Extended Data Fig. 1: Classic morphometry analysis and intrinsic variability of microglial morphology.

a: Box plots for the following morphometric features: process length, number of branches, and terminal and branching points for traced adult C57BL/6J microglia across different brain regions color-coded: CB (cerebellum, n = 299), CN (cochlear nucleus, n = 498), FC (frontal cortex, n = 926), DG (dentate gyrus, n = 902), OB (olfactory bulb, n = 796), S1 (somatosensory cortex, n = 719), SN (substantia nigra, n = 1050) from at least six animals. For number of animals per condition and region see also Supplementary Table 5. Box denotes first and last quartile with central line indicating the median. Whiskers: range of quantities. Open circle: outliers.
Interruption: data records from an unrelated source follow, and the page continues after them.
(** * keras-resnet: a shallow embedding of resnet.py, binarize-one.py and predict.py

    The three Python modules are transcribed function by function.

    - Python exceptions are values of [exn]; fallible code returns [result].
    - A Keras layer call creates a layer object and wires it into the graph
      under construction.  The graph is threaded explicitly: a computation
      of type [K A] takes the list of nodes created so far and returns a
      value together with the extended list, or an exception.
    - Integers are [Z]; floating point values that the code only passes
      around (weights 0.5, the l2 factor) are kept as exact rationals.
    - Python 3 semantics is used for [/] (true division) and [round]
      (round half to even). *)

From Stdlib Require Import ZArith List String Bool Lia QArith.
From Stdlib Require Strings.Byte.
From stdpp Require Import base gmap strings list.
Import ListNotations.

Local Open Scope string_scope.
Local Open Scope list_scope.
Local Open Scope Z_scope.

(** ** Python runtime *)

(** An exception either comes from a [raise] statement written in this
    repository ([Raised], with the class and the message given there) or
    from the interpreter or a library ([Runtime], with its class). *)
Inductive exn : Type :=
| Raised (cls msg : string)
| Runtime (cls : string).

Inductive result (A : Type) : Type :=
| Ok (a : A)
| Err (e : exn).

Arguments Ok {A} a.
Arguments Err {A} e.

Definition rbind {A B} (r : result A) (f : A -> result B) : result B :=
  match r with
  | Ok a => f a
  | Err e => Err e
  end.

(** The names defined by [def] at the top level of resnet.py. *)
Inductive pyfun : Type :=
| F_bn_relu | F_conv_bn_relu | F_bn_relu_conv | F_shortcut | F_residual_block
| F_basic_block | F_bottleneck | F_get_block | F_resnet
| F_resnet_18 | F_resnet_34 | F_resnet_50 | F_resnet_101 | F_resnet_152.
(** A whole turn from the reply on. *)
Lemma reply_with_calls_ends (sys : Sys) (rid : nat) (t : Turn)
    (response : OllamaChatCompletionResponse) :
  let text := snd (extractThinkingContent (content (message response))) in
  let sys1 := step W sys (WakeUp rid (ChatSettled (FetchJson response))) in
  find_task rid (tasks sys) = Some (AwaitChat t) ->
  stop_requested (self (store sys)) = false ->
  exists seg trace,
    segments sys1 = segments sys ++ [seg]
    /\ ends_with (step W) answer rid sys1 trace
    /\ match single_call text with
       | Some (name, args) =>
           exists id,
             dispatch_of (seg_events seg) ++ trace
             = one_by_one [mkCall (Some id) (Some id) (Some name) (Some args) None]
       | None =>
           exists cs cp,
             Forall2 shell_call_of
               (filter has_command (Regex.exec_all shellCommandRegex text)) cs
             /\ Forall2 patch_call_of
                  (filter has_patch (Regex.exec_all applyPatchRegex text)) cp
             /\ dispatch_of (seg_events seg) ++ trace = one_by_one (cs ++ cp)
       end.
Proof.
  intros text sys1 Hfind Hstop. subst sys1.
  destruct (single_call text) as [[name args]|] eqn:Hsingle.
  - destruct (after_chat_call t response (store sys) name args Hstop Hsingle)
      as (id & h & st1 & ev & Hpiece & Hok & Hcalls).
    destruct (wake_up_await sys rid _ (ChatSettled (FetchJson response)) _ _ _ _
                Hfind eq_refl Hpiece) as (seg & Hstep & Hev).
    exists seg, [Answered (Some id)]. rewrite Hstep. split; [reflexivity|]. split.
    + apply (main_call_ends rid _ t response h); [|exact Hok].
      cbn [tasks find_task]. now rewrite Nat.eqb_refl.
    + exists id. rewrite Hev, Hcalls. reflexivity.
  - destruct (after_chat_message t response (store sys) Hstop Hsingle)
      as (items & cs & cp & st2 & Hbody & Hself & Hitems & Hcs & Hcp).
    assert (Hstop2 : stop_requested (self st2) = false) by now rewrite Hself.
    pose proof (guards_same _ _ _ _ Hbody) as Hg.
    destruct (cs ++ cp) as [|c rest] eqn:Hcalls.
    + rewrite last_call_piece in Hg.
      destruct (wake_up_normal sys rid _ (ChatSettled (FetchJson response)) _ _ _
                  Hfind eq_refl Hg) as (seg & Hstep & Hev).
      exists seg, []. rewrite Hstep. split; [reflexivity|]. split.
      * apply ends_now. cbn [tasks]. apply find_task_drop_same.
      * exists cs, cp. split; [exact Hcs|]. split; [exact Hcp|].
        rewrite Hcalls, Hev, app_nil_r, dispatch_of_app, (dispatch_of_items _ Hitems).
        reflexivity.
    + destruct (next_call_piece t response items c rest st2 Hstop2)
        as (h & ev & Hpiece & Hok & Hevc).
      rewrite Hpiece in Hg.
      destruct (wake_up_await sys rid _ (ChatSettled (FetchJson response)) _ _ _ _
                  Hfind eq_refl Hg) as (seg & Hstep & Hev).
      exists seg, (Answered (correlation_id c) :: one_by_one rest).
      rewrite Hstep. split; [reflexivity|]. split.
      * apply (loop_dispatches rid rest _ t response h); [|exact Hstop2|exact Hok].
        cbn [tasks find_task]. now rewrite Nat.eqb_refl.
      * exists cs, cp. split; [exact Hcs|]. split; [exact Hcp|].
        rewrite Hcalls, Hev, dispatch_of_app, (dispatch_of_items _ Hitems).
        cbn [dispatch_of flat_map app]. fold (dispatch_of ev). now rewrite Hevc.
Qed.
End Turn.


Lemma settles_fulfil : tools_fulfil Scenario.settles.
Proof.
  intros p. split.
  - destruct p as [t|t r rest [x|c]|t r [x|c]]; exact I.
  - intros r Hr. exists (mkExecOutcome (lit "a.txt") (Some (lit "{}")) None).
    split; [|constructor].
    destruct p as [t|t r0 rest [x|c]|t r0 [x|c]]; cbn [Scenario.settles] in Hr;
      congruence.
Qed.


(** The turn of the witness, spelled out: the two fences first, then the
    block that stands between them. *)
Example fences_around_block_turn :
  let sys := steps Scenario.world Scenario.fresh
               [CallRun [Scenario.user_says "fix it"];
                WakeUp 0 (ChatSettled (Scenario.reply Scenario.fences_around_block))] in
  let sys' := drive (step Scenario.world) Scenario.settles 0 6 sys in
  find_task 0 (tasks sys') = None
  /\ List.map (fun d => match d with
                        | Handed c => fc_name c
                        | Answered _ => Some (lit "answer")
                        end)
       (dispatch_of (flat_map seg_events (segments sys')))
     = [Some (lit "shell"); Some (lit "answer");
        Some (lit "shell"); Some (lit "answer");
        Some (lit "apply_patch"); Some (lit "answer")]
  /\ List.map fc_arguments (calls_of (flat_map seg_events (segments sys')))
     = [Some (Json.stringify_command [lit "ls"; lit "-la"]);
        Some (Json.stringify_command [lit "pwd"]);
        Some (Json.stringify_patch (lit "*** Begin Patch"))].
Proof. vm_compute. repeat split; reflexivity. Qed.

(** A reply with a fence and a patch block without a blank before the
    comma: the block is read as the one call of the reply, with its raw
    argument, and the fence is not dispatched. *)
Example fence_then_compact_block_turn :
  let sys := steps Scenario.world Scenario.fresh
               [CallRun [Scenario.user_says "fix it"];
                WakeUp 0 (ChatSettled (Scenario.reply Scenario.fence_then_compact_block))] in
  let sys' := drive (step Scenario.world) Scenario.settles 0 6 sys in
  single_call Scenario.fence_then_compact_block
  = Some (lit "apply_patch", lit "*** Begin Patch")
  /\ find_task 0 (tasks sys') = None
  /\ List.map (fun c => (fc_name c, fc_arguments c))
       (calls_of (flat_map seg_events (segments sys')))
     = [(Some (lit "apply_patch"), Some (lit "*** Begin Patch"))]
  /\ length (dispatch_of (flat_map seg_events (segments sys'))) = 2.
Proof. vm_compute. repeat split; reflexivity. Qed.

(** ** What a woken run writes *)

Section Takes.
Variables Pre Post : Loop -> Prop.

Lemma takes_keeps {A} (m : M A) :
  keeps Pre m -> (forall l, Pre l -> Post l) -> takes Pre Post m.
Proof. intros Hk Hw st H. apply Hw, Hk, H. Qed.

Lemma takes_bind {A B} (m : M A) (f : A -> M B) :
  keeps Pre m -> (forall a, takes Pre Post (f a)) -> (forall l, Pre l -> Post l) ->
  takes Pre Post (bind m f).
Proof.
  intros Hm Hf Hw st H. unfold bind. specialize (Hm st H).
  destruct (m st) as [[c st1] ev1]; simpl in Hm.
  destruct c as [a| |e|p]; simpl; try (apply Hw; exact Hm).
  specialize (Hf a st1 Hm). destruct (f a st1) as [[c2 st2] ev2]. exact Hf.
Qed.

Lemma takes_try_catch {A} (body : M A) (handler : JsError -> M A) :
  takes Pre Post body -> (forall e, keeps Post (handler e)) ->
  takes Pre Post (try_catch body handler).
Proof.
  intros Hb Hh st H. specialize (Hb st H). unfold try_catch.
  destruct (body st) as [[c st1] ev1]; simpl in Hb.
  destruct c as [a| |e|p]; simpl; try exact Hb.
  specialize (Hh e st1 Hb). destruct (handler e st1) as [[c2 st2] ev2]. exact Hh.
Qed.

Lemma takes_try_finally {A} (body : M A) (fin : M unit) :
  takes Pre Post body -> keeps Post fin -> takes Pre Post (try_finally body fin).
Proof.
  intros Hb Hf st H. specialize (Hb st H). unfold try_finally.
  destruct (body st) as [[c st1] ev1]; simpl in Hb.
  specialize (Hf st1 Hb). destruct (fin st1) as [[c2 st2] ev2]; simpl in Hf.
  destruct c as [a| |e|p]; destruct c2; simpl; assumption.
Qed.
End Takes.

Section OneWrite.
Variable W : World.
Variable l0 : Loop.
Variable t : Turn.
Variable response : OllamaChatCompletionResponse.

Let target : Loop :=
  set_conversationHistory
    (limit_history (pushed (conversationHistory l0) (newMessages t) response)) l0.
Let Pre (l : Loop) : Prop := l = l0.
Let Post (l : Loop) : Prop := l = l0 \/ l = target.

Lemma Pre_Post (l : Loop) : Pre l -> Post l.
Proof. intros H. now left. Qed.

Lemma once_finish_turn : takes Pre Post (finish_turn W t response).
Proof.
  intros st H. unfold finish_turn, updateConversationHistory, onLastResponseId.
  destruct st as [l sg d]. cbn in H. unfold Pre in H. subst l.
  unfold_methods. right. reflexivity.
Qed.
Next, matrices with color-coded p-values for the pairwise comparison of each morphometric. Kruskal-Wallis test, Bonferroni correction using Dunn’s test, * p < 0.05, ** p < 0.01 (see Supplementary Table 1, 3). b: Example of a 3D-traced microglia and its conversion to a persistence image. Top: left, Imaris-traced skeleton of a microglia. Scale bar: 10 µm. Right, formatted rooted microglia tree, which is used for the persistence plots. Bottom: persistence barcode (left), persistence diagram (middle), and persistence image (right) exactly matching the rooted tree. c: Hierarchically-ordered heat map for pairwise TMD intrinsic distances between average persistence images from microglia across brain regions from Fig. 1a. d-e: UMAP plots of the entire microglial population size (grey) with color-highlighted brain regions (d) or animals (e). Each dot represents a single persistence image. (e) Triangle and circle for females and males, respectively. Each animal is color-coded.